No one's going to want to work for them [00:38:00] and if you're not articulate about it, even if you're not doing bad things, they're going to assume you don't care and they'll go to somebody else who does share what they're doing.

So I think the future of work will be hybrid.

It will take a more holistic approach to health, mental health and well-being of everybody and I think it's going to be reframed around the role that business more broadly but then your company specifically is doing to make things better.

Erica Graham Jordan:       

That's music to our ears.

That's so much of what our client community talks about, what they're bringing [00:38:30] to life and those are the trends that we hear from brands across the board that we work with, big and small.
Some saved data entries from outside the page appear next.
Definition update_task (input : update_task_input) : command update_task_result :=
  run (
    task ← require_project_task (ut_projectId input) (ut_taskId input);
    at_ ← now;
    let previousPriority := Task.priority task in
    changed ← match ut_priority input with
              | Some p => on_task task (Task.updatePriority p at_)
              | None => mret task
              end;
    changed ← match ut_description input with
              | Some d => on_task changed (Task.updateDescription d at_)
              | None => mret changed
              end;
    let snapshot := Task.snapshot changed in
    save_task changed;;
    match ut_description input with
    | Some _ =>
        record_audit_event (task_event "task.description_updated" (ut_actorId input)
          (Task.projectId snapshot) (Task.id snapshot) [("descriptionUpdated", CBool true)]);;
        mret tt
    | None => mret tt
    end;;
    match ut_priority input with
    | Some _ =>
        record_audit_event (task_event "task.priority_updated" (ut_actorId input)
          (Task.projectId snapshot) (Task.id snapshot)
          [("from", CNum previousPriority); ("to", CNum (Task.priority snapshot))]);;
        mret tt
    | None => mret tt
    end;;
    mret {| utr_taskId := Task.id snapshot; utr_description := default "" (Task.description snapshot);
            utr_priority := Task.priority snapshot; utr_updatedAt := Task.updatedAt snapshot |}).

(** * Prerequisites *)

(** [new Map(allTasks.map((item) => [id, status]))] *)
Definition statuses_of (l : list Task.TaskProps) : gmap string Task.TaskStatus :=
  map_of_pairs ((λ t, (Task.id t, Task.status t)) <$> l).

(** [edges.filter((edge) => edge.taskId === taskId).map((edge) => edge.dependsOnTaskId)] *)
Definition prerequisites_of (taskId : string) (edges : list Dependency.edge) : list string :=
  Dependency.dependsOnTaskId <$> filter (λ e, Dependency.taskId e = taskId) edges.

Definition is_completion (r : Dependency.requirement) : bool :=
  match r with Dependency.at_completion => true | Dependency.at_start => false end.

Definition assertTaskPrerequisitesComplete (projectId taskId : string)
    (r : Dependency.requirement) : command unit :=
  allTasks ← list_tasks projectId;
  edges ← list_dependencies projectId;
  blockedBy ← lift (Dependency.blockingPrerequisites (prerequisites_of taskId edges)
                      (statuses_of allTasks) r);
  refuse_if (0 <? length blockedBy)
    (TaskPrerequisiteIncompleteError taskId
       ((λ b, (Dependency.blockerId b, Task.status_name (Dependency.blockerStatus b)))
        <$> blockedBy) (is_completion r)).

(** * ManageTaskLifecycle *)

Inductive operation := start | submit_review | complete | block | unblock | fail | cancel.

#[global] Instance operation_eq_dec : EqDecision operation.
Proof. solve_decision. Defined.

Definition operation_name (op : operation) : string :=
  match op with
  | start => "start" | submit_review => "submit-review" | complete => "complete"
  | block => "block" | unblock => "unblock" | fail => "fail" | cancel => "cancel"
  end.

(** The entries of [taskLifecycleOperations], in their order. *)
Definition operations : list operation :=
  [start; submit_review; complete; block; unblock; fail; cancel].

Definition operation_command (op : operation) : string := "task:" +:+ operation_name op.

Definition operation_to (op : operation) : Task.TaskStatus :=
  match op with
  | start => Task.running | submit_review => Task.waiting_review | complete => Task.completed
  | block => Task.blocked | unblock => Task.pending | fail => Task.failed
  | cancel => Task.cancelled
  end.

Definition lifecycleMutations (op : operation) : date → method Task.TaskProps unit :=
  match op with
  | start => Task.start | submit_review => Task.submitForReview | complete => Task.complete
  | block => Task.block | unblock => Task.unblock | fail => Task.fail | cancel => Task.cancel
  end.

Definition reasonRequiredOperations : list operation := [block; fail].
Definition reasonAcceptedOperations : list operation := [block; fail; cancel].

(** [new Map(entries)] keeps the last operation of a target. *)
Definition operationsByTarget (to : Task.TaskStatus) : option operation :=
  List.find (λ op, bool_decide (operation_to op = to)) (reverse operations).

Record AvailableTaskTransition := {
  at_to : Task.TaskStatus;
  at_operation : operation;
  at_command : string;
  at_terminal : bool
}.

Record TaskTransitionReport := {
  tr_taskId : string;
  tr_projectId : string;
  tr_title : string;
  tr_status : Task.TaskStatus;
  tr_terminal : bool;
  tr_allowed : list AvailableTaskTransition;
  tr_terminalStatuses : list Task.TaskStatus
}.

(** The operation is read with a non-null assertion, so a target without one
    would raise a [TypeError]. *)
Definition available_transition (to : Task.TaskStatus) : outcome AvailableTaskTransition :=
  match operationsByTarget to with
  | Some op => Ok {| at_to := to; at_operation := op; at_command := operation_command op;
                     at_terminal := Task.isTerminalTaskStatus to |}
  | None => Throw (TypeError "undefined operation")
  end.

Definition transitions (projectId taskId : string) : command TaskTransitionReport :=
  task ← require_project_task projectId taskId;
  let snapshot := Task.snapshot task in
  allowed ← lift (map_result available_transition
                    (Task.allowedTaskTransitions (Task.status snapshot)));
  mret {| tr_taskId := Task.id snapshot; tr_projectId := Task.projectId snapshot;
          tr_title := Task.title snapshot; tr_status := Task.status snapshot;
          tr_terminal := Task.isTerminalTaskStatus (Task.status snapshot);
          tr_allowed := allowed; tr_terminalStatuses := Task.terminalTaskStatuses |}.

Record TaskLifecycleRequest := {
  lr_operation : operation;
  lr_projectId : string;
  lr_taskId : string;
  lr_actorId : string;
  lr_reason : option string
}.

Definition resolveReason (op : operation) (value : option string) : outcome (option string) :=
  match value with
  | None =>
      throw_if (includes op reasonRequiredOperations)
        (DomainValidationError ("Task " +:+ operation_name op +:+ " requires a reason"));;
      Ok None
  | Some v =>
      throw_if (negb (includes op reasonAcceptedOperations))
        (DomainValidationError ("Task " +:+ operation_name op +:+ " does not accept a reason"));;
      Some <$> Task.normalizeTaskReason v (operation_name op +:+ " reason")
  end.

Definition status_payload (op : operation) (from to : Task.TaskStatus) (reason : option string)
    : list (string * cjson) :=
  [("operation", CStr (operation_name op)); ("from", CStr (Task.status_name from));
   ("to", CStr (Task.status_name to))] ++
  match reason with Some r => [("reason", CStr r)] | None => [] end.

(** [perform]; [guarded] says whether a dependency repository is configured. *)
Definition perform (guarded : bool) (request : TaskLifecycleRequest) : command Task.TaskStatus :=
  let op := lr_operation request in
  reason ← lift (resolveReason op (lr_reason request));
  task ← require_project_task (lr_projectId request) (lr_taskId request);
  (if guarded && includes op [start; complete] then
     assertTaskPrerequisitesComplete (lr_projectId request) (lr_taskId request)
       (if bool_decide (op = start) then Dependency.at_start else Dependency.at_completion)
   else mret tt);;
  let from := Task.status (Task.snapshot task) in
  at_ ← now;
  moved ← on_task task (lifecycleMutations op at_);
  let after := Task.snapshot moved in
  save_task moved;;
  record_audit_event (task_event "task.status_changed" (lr_actorId request)
    (Task.projectId after) (Task.id after) (status_payload op from (Task.status after) reason));;
  mret (Task.status after).

(** [apply]: one transition, one transaction. *)
Definition apply (guarded : bool) (request : TaskLifecycleRequest) : command Task.TaskStatus :=
  run (perform guarded request).

(** [applyWithinCurrentTransaction] *)
Definition applyWithinCurrentTransaction := perform.

(** The optional [runCancellation] collaborator:
    [cancelTaskRuns projectId taskId actorId reason]. *)
Abbreviation run_cancellation := (option (string → string → string → string → command unit)).

(** [cancel]: the runs are cancelled after the transition has committed. *)
Definition cancel_task (guarded : bool) (runs : run_cancellation)
    (projectId taskId actorId : string) (reason : option string) : command Task.TaskStatus :=
  status ← apply guarded {| lr_operation := cancel; lr_projectId := projectId;
                            lr_taskId := taskId; lr_actorId := actorId; lr_reason := reason |};
  match runs with
  | Some cancelTaskRuns =>
      cancelTaskRuns projectId taskId actorId (default "Task cancelled" reason)
  | None => mret tt
  end;;
  mret status.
It's also heartening to know that's what you're hearing across ... Right?

There's some overlap in terms of who we're all working with but that is the conversation on the forefront of-

Simon Mainwaring:

I know.

I've got to tell you, I'm lucky enough on the strength of the book and the work that we do to speak at a lot of conferences and be in a lot of boardroom levels of these big companies that have all the resources in the world to check out what's going on [00:39:00] and again.
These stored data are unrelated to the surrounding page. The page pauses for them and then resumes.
(** C21: no lost update: a copy of a run whose stored status has moved on since
    it was loaded, whatever transitions it went through in memory, writes
    nothing; and while the stored status has not moved the row is the one that
    was loaded. *)
Theorem stale_copy_writes_nothing d ls w id row copy row' v r w' :
  history d ls (db w) → runs d !! id = Some row → run_of_row id row = Ok copy →
  runs (db w) !! id = Some row' → AgentRun.id v = id →
  AgentRun.persistenceToken v = AgentRun.persistenceToken copy → saveRun v w = (r, w') →
  if bool_decide (r_status row' = r_status row) then row' = row else db w' = db w.
Proof.
  intros Ht Hrow Hcopy Hrow' Hid Htok Hs. subst id.
  destruct (trace_row _ _ _ _ _ _ Ht Hrow) as (row1 & Hrow1 & He).
  assert (row1 = row') as -> by congruence. case_bool_decide as Heq.
  - destruct He as [?|[]]; [done|]. rewrite Heq in adv_status0.
    apply persisted_rank in adv_status0. lia.
  - destruct r as [v'|e]; [|by eapply saveRun_Throw].
    apply saveRun_Ok in Hs as (_ & new & _ & _ & Hc). rewrite Hrow' in Hc.
    destruct Hc as (? & _ & _ & [[? _]|(e & _ & _ & _ & Hm & _)]); [done|].
    apply run_of_row_spec in Hcopy as (_ & _ & _ & _ & _ & _ & _ & _ & Hct).
    unfold token_matches in Hm. rewrite Htok, Hct in Hm. simpl in Hm.
    apply andb_true_iff in Hm as [Hm%bool_decide_eq_true _]. congruence.
Qed.

(** A run is admitted at most once: after an admission that answered with
    the run, accepted or refused, every later admission of it by any host
    answers that there is nothing to admit and changes nothing. *)
Theorem run_admitted_once d1 i v d2 ls d3 i' r d4 :
  step d1 (Did (CAdmit i) (Ok (AAdmitted (Some v)))) d2 → history d2 ls d3 →
  ra_runId i' = ra_runId i → step d3 (Did (CAdmit i') r) d4 →
  r = Ok (AAdmitted None) ∧ d4 = d3.
Proof.
  intros Hs Ht Hi Hs'. destruct (admitted_queued _ _ _ _ Hs) as (Hid & _ & Hst).
  destruct (trace_started _ _ _ _ _ Ht Hst) as (row & Hrow & Hq). rewrite Hid in Hrow.
  inversion Hs' as [c w a w' Hc|]; subst; clear Hs'. simpl in Hc. rewrite <- Hi in Hrow.
  assert (admitQueuedRun i' w = (Ok None, w)) as Ha.
  { unfold admitQueuedRun, savepoint. rewrite read_bind, Hrow.
    by rewrite bool_decide_false by done. }
  unfold mbind, action_bind in Hc. rewrite Ha in Hc. by injection Hc as <- <-.
Qed.


(** ** Runs whose pipeline stage has been left *)

Definition left_behind (id : string) (d : tables) : Prop :=
  ∃ row, runs d !! id = Some row ∧ binding_valid row d = false.

Definition in_flight (s : AgentRun.AgentRunStatus) : bool :=
  includes s [AgentRun.preparing; AgentRun.running; AgentRun.reviewing].

Lemma binding_valid_ext a b d :
  r_project_id a = r_project_id b → r_task_id a = r_task_id b → r_agent_id a = r_agent_id b →
  r_pipeline_run_id a = r_pipeline_run_id b →
  r_pipeline_stage_run_id a = r_pipeline_stage_run_id b → binding_valid a d = binding_valid b d.
Proof. unfold binding_valid, binding_current. by intros -> -> -> -> ->. Qed.

Lemma same_identity_binding v current old new d :
  run_of_row (AgentRun.id v) old = Ok current → row_of_run v = Ok new →
  same_identity current v old new = true → binding_valid new d = binding_valid old d.
Proof.
  intros (_ & H1 & H2 & H3 & H4 & H5 & _)%run_of_row_spec
    (N1 & N2 & N3 & N4 & N5 & _)%row_of_run_spec.
  unfold same_identity. rewrite !andb_true_iff, !bool_decide_eq_true.
  intros [[[[[[[[? ?] ?] ?] ?] _] _] _] _]. apply binding_valid_ext; congruence.
Qed.

Lemma left_behind_save v w : left_behind (AgentRun.id v) (db w) → ∃ e, (saveRun v w).1 = Throw e.
Proof.
  intros (row & Hrow & Hb). destruct (saveRun v w) as [[v'|e] w'] eqn:Hs; [|by exists e].
  exfalso. apply saveRun_Ok in Hs as (_ & new & Hnew & Hbi & Hc). rewrite Hrow in Hc.
  destruct Hc as (current & Hcur & Hid & _).
  unfold before_insert in Hbi. apply throw_if_bind_Ok in Hbi as [_ Hbi].
  apply throw_if_Ok, negb_false_iff in Hbi.
  rewrite (same_identity_binding _ _ _ _ _ Hcur Hnew Hid) in Hbi. congruence.
Qed.

Lemma step_in_flight d l d' id row :
  step d l d' → left_behind id d → runs d !! id = Some row → in_flight (r_status row) = true →
  ∃ row', runs d' !! id = Some row' ∧ in_flight (r_status row') = true.
Proof.
  intros Hs Hleft Hrow Hfl.
  destruct Hs as [c w r w' Hc|d1 d2 (Hr & _)]; [|exists row; by rewrite Hr].
  destruct (decide (call_run c = id)) as [<-|Hid].
  2: { exists row. split; [|done].
       by destruct (call_change _ _ _ _ Hc) as [-> _|new e Hnone -> _ _ _|old new e Hold Hadv -> _ _ _];
         [|rewrite lookup_insert_ne..]. }
  destruct c as [v|i|f run res at_|t r1 a e|r1 a e|r1]; simpl in Hleft, Hrow |- *;
    try (by apply lock_calls_runs in Hc as [Hr _]; [exists row; by rewrite Hr|done]);
    (destruct r as [r|e]; simpl in Hc;
      [apply action_bind_Ok in Hc as (x & w1 & Hc & Ha); injection Ha as <- <-
      |apply action_bind_Throw in Hc as [Hc|(? & ? & _ & Hc)]; [|done]]).
  - apply left_behind_save in Hleft as (e & Hthrow). by rewrite Hc in Hthrow.
  - exists row. by rewrite (saveRun_Throw _ _ _ _ Hc).
  - apply admitQueuedRun_Ok in Hc. destruct x as [v|]; [|destruct Hc as [-> _]; by exists row].
    destruct Hc as (row1 & ? & ? & ? & ? & ? & Hrow1 & Hq & _).
    assert (row1 = row) as -> by congruence. by rewrite Hq in Hfl.
  - exists row. by rewrite (admitQueuedRun_Throw _ _ _ _ Hc).
  - apply acceptWorkerResult_Ok in Hc. destruct x; [|subst; by exists row].
    destruct Hc as (row1 & ? & ? & ? & ? & ? & ? & ? & _ & _ & _ & _ & _ & ->).
    eexists. simpl. unfold add_event. destruct (event_recorded _ _ _); simpl;
      rewrite lookup_insert_eq; by split.
  - exists row. by rewrite (acceptWorkerResult_Throw _ _ _ _ _ _ _ Hc).
Qed.

(** A run whose pipeline stage has been left while it was in flight never
    ends: the binding triggers fire before the INSERT of [saveRun] finds that
    the row exists, so as long as the stage it is bound to is not the current
    one every save of the run is refused, by whomever and with whatever
    values, and no call of the runtime makes its row terminal. *)
Theorem displaced_run_never_ends d ls w id row :
  trace (left_behind id) d ls (db w) → runs d !! id = Some row →
  in_flight (r_status row) = true →
  (∀ v, AgentRun.id v = id → ∃ e, (saveRun v w).1 = Throw e) ∧
  ∃ row', runs (db w) !! id = Some row' ∧ in_flight (r_status row') = true.
Proof.
  intros Ht Hrow Hfl. split.
  - intros v <-. apply left_behind_save. clear Hrow Hfl. by induction Ht.
  - revert row Hrow Hfl. induction Ht as [d _|d l d1 ls d2 HP Hs _ IH]; intros row Hrow Hfl.
    + by exists row.
    + destruct (step_in_flight _ _ _ _ _ Hs HP Hrow Hfl) as (row1 & Hrow1 & Hfl1). by eapply IH.
Qed.

(** ** Playing a list of calls *)

Fixpoint play (cs : list call) (w : world) : world :=
  match cs with
  | [] => w
  | c :: cs => play cs (perform c w).2
  end.

Fixpoint labels (cs : list call) (w : world) : list label :=
  match cs with
  | [] => []
  | c :: cs => Did c (perform c w).1 :: labels cs (perform c w).2
  end.

Lemma step_perform c w : step (db w) (Did c (perform c w).1) (db (perform c w).2).
Proof. constructor. by destruct (perform c w). Qed.

Lemma play_history cs w : history (db w) (labels cs w) (db (play cs w)).
Proof.
  revert w. induction cs as [|c cs IH]; intros w; simpl; [by constructor|].
  econstructor; [done|apply step_perform|apply IH].
Qed.

End history.

(** * Samples *)

#[local] Existing Instance decimal_number.

Abbreviation history := (trace (λ _, True)).

Definition sample_role : Role.RoleProps :=
  {| Role.id := "ro1"; Role.projectId := "p1"; Role.key := "engineer"; Role.name := "Engineer";
     Role.version := NInt 1; Role.capabilities := []; Role.tools := []; Role.modelPolicy := "default";
     Role.limits := {| Role.maxIterations := NInt 5; Role.maxCostMicros := 100;
                       Role.timeoutSeconds := NInt 60 |};
     Role.sourcePath := "roles/engineer.md"; Role.guidanceText := Some ""; 
     Role.guidanceVersion := Some (NInt 1); Role.createdAt := Some 1%Z; Role.updatedAt := Some 1%Z |}.

Definition sample_agent : Agent :=
  {| ag_id := "a1"; ag_projectId := "p1"; ag_roleId := "ro1"; ag_name := "dev"; ag_enabled := true;
     ag_createdAt := Some 1%Z; ag_updatedAt := Some 1%Z |}.

Definition sample_task : Task.TaskProps :=
  {| Task.id := "t1"; Task.projectId := "p1"; Task.title := "Build"; Task.description := None;
     Task.status := Task.pending; Task.priority := NInt 1; Task.createdAt := Some 1%Z;
     Task.updatedAt := Some 1%Z |}.

Definition sample_tables : tables :=
  {| base := {| Store.projects := {["p1"]}; Store.tasks := {["t1" := sample_task]};
                Store.dependencies := ∅; Store.history := ∅; Store.requirements := ∅;
                Store.task_requirements := ∅; Store.audit := [] |};
     roles := {["ro1" := sample_role]}; agents := {["a1" := sample_agent]}; runs := ∅;
     run_events := []; locks := ∅; pipelines := ∅; overrides := []; outbox := [];
     manifests := [] |}.

Definition sample_world : world :=
  {| db := sample_tables; active := false; ticks := 0; generated := 0 |}.

Definition sample_run (id : string) : AgentRun.Props :=
  {| AgentRun.id := id; AgentRun.projectId := "p1"; AgentRun.taskId := "t1";
     AgentRun.agentId := "a1"; AgentRun.pipelineRunId := None; AgentRun.pipelineStageRunId := None;
     AgentRun.actionIntent := None; AgentRun.roleGuidance := None; AgentRun.execution := None;
     AgentRun.modelRouting := Some unrouted; AgentRun.status := AgentRun.queued;
     AgentRun.worktreePath := None; AgentRun.result := None; AgentRun.error := None;
     AgentRun.createdAt := Some 10%Z; AgentRun.startedAt := None; AgentRun.completedAt := None;
     AgentRun.updatedAt := Some 10%Z; AgentRun.persistenceToken := None |}.

Definition sample_admission (id : string) (at_ : Z) : RunAdmission :=
  {| ra_runId := id; ra_ownerId := Some "host"; ra_now := Some at_;
     ra_authority := Some
       {| au_taskStatus := Task.pending; au_taskUpdatedAt := Some 1%Z; au_agentRoleId := "ro1";
          au_agentUpdatedAt := Some 1%Z; au_roleId := "ro1"; au_roleKey := "engineer";
          au_roleVersion := NInt 1; au_roleLimits := Role.limits sample_role;
          au_roleUpdatedAt := Some 1%Z; au_pipelineId := None; au_pipelineStageRunId := None;
          au_pipelineVersion := None |} |}.

Definition sample_calls : list call :=
  [CSave (sample_run "r1"); CAcquire "t1" "r1" (Some 10%Z) (Some 100%Z);
   CAdmit (sample_admission "r1" 20)].

Definition admitted_run (i : RunAdmission) (w : world) : AgentRun.Props :=
  match (perform (CAdmit i) w).1 with
  | Ok (AAdmitted (Some v)) => v
  | _ => sample_run ""
  end.

Lemma step_admitted i w :
  (perform (CAdmit i) w).1 = Ok (AAdmitted (Some (admitted_run i w))) →
  step (db w) (Did (CAdmit i) (Ok (AAdmitted (Some (admitted_run i w)))))
    (db (perform (CAdmit i) w).2).
Proof. intros Hr. rewrite <- Hr. apply step_perform. Qed.

(** Run r1 queued and locked, and admitted; then run r2 takes the expired
    lease over. *)
Definition queued_world : world := play (take 2 sample_calls) sample_world.
Definition admitted_world : world := (perform (CAdmit (sample_admission "r1" 20)) queued_world).2.
Definition takeover_calls : list call :=
  [CSave (sample_run "r2"); CAcquire "t1" "r2" (Some 150%Z) (Some 300%Z)].
Definition takeover_world : world := play takeover_calls admitted_world.

Lemma run_history_only_advances_witness :
  ∃ row, runs sample_tables = ∅ ∧ run_events sample_tables = [] ∧
    runs (db queued_world) !! "r1" = Some row ∧
    (∃ path, statuses_of "r1" (db queued_world) = path ++ [r_status row] ∧
       StronglySorted precedes (path ++ [r_status row]) ∧ length path ≤ 4) ∧
    ∃ row', runs (db takeover_world) !! "r1" = Some row' ∧ evolves row row' ∧
      (AgentRun.is_terminal (r_status row) = true → row' = row).
Proof.
  destruct (runs (db queued_world) !! "r1") as [row|] eqn:Hrow; [|by vm_compute in Hrow].
  exists row. split; [reflexivity|]. split; [reflexivity|]. split; [reflexivity|].
  exact (run_history_only_advances (db sample_world) _ (db queued_world) _ (db takeover_world)
    "r1" row eq_refl eq_refl (play_history (take 2 sample_calls) sample_world)
    (play_history (CAdmit (sample_admission "r1" 20) :: takeover_calls) queued_world) Hrow).
Defined.

(** A copy loaded while the run was queued, cancelled by its holder. *)
Definition queued_copy : AgentRun.Props :=
  match (findRun "r1" queued_world).1 with Ok (Some p) => p | _ => sample_run "" end.
Definition cancelled_copy : AgentRun.Props :=
  (AgentRun.transition AgentRun.cancelled (Some 30%Z) AgentRun.no_details queued_copy).2.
I'm just reporting back from the future because I hear it sooner and more often and then I can sort of pull it together.

And for what it's worth, business, both B2B and B2C are wide awake now, wide awake and part of its risk mitigation, they want to do less bad just so they don't get in trouble, part of it is our employees are just on us like crazy and we've got this huge talent churn, so [00:39:30] we've got to fix things, DE&I and mental health and working from home and all of that and then if you're a consumer facing B2C company, you're just ...

There's too many other new young companies coming along plant-based, clean beauty, whatever it might be, clean apparel, sustainable apparel, that they're just like, oh my god, we're not relevant if we don't do this.

And each one of those things is important in its own right, but the aggregate, when this is happening here and this is happening here and that's happening there, this is happening there.

It takes on a life of its own and if you're not [00:40:00] careful, you will get left behind but if you are committed to your CSR program, you are articulate and consistent in your storytelling around it, you'll be on the front of that wave and it can move you forward, you'll drive growth and impact.

Karl Yeh:                      

Simon, we could be talking to you for a very long time but if any of our listeners or watchers want to connect with you, what's the best place to reach you?

Simon Mainwaring:  

[00:40:30] If you're really passionate about propelling your business growth, so we all stay in business but really solving for these issues that are going to affect all our lives, go to leadwithwe.com

You can find out more about the book there.

I've taken everything that we've done with all of these brands that you know and laid it out in this programmatic approach in the book and it is something that is a very actionable tool that will allow you to propel your growth but also scale the solutions you provide and I don't just [00:41:00] say that because that's good for your business.

You'll find so much fulfillment on a personal level.

You obviously already care about this because you're listening to this webinar, this podcast but this is what we should want for ourselves, show up, do meaningful work, be rewarded and make a difference and it's 100% possible.

So, leadwithwe.com and if you want to know more about my company, just go to wefirstbranding.com.

You can see a lot of the work we've done for brands you'll know and large or small and just [00:41:30] I'm excited.

We're not going to pay attention until it's a moment of crisis. It's a moment of crisis. We're paying attention.

People like us who care, this is our moment and it's time to go like hell.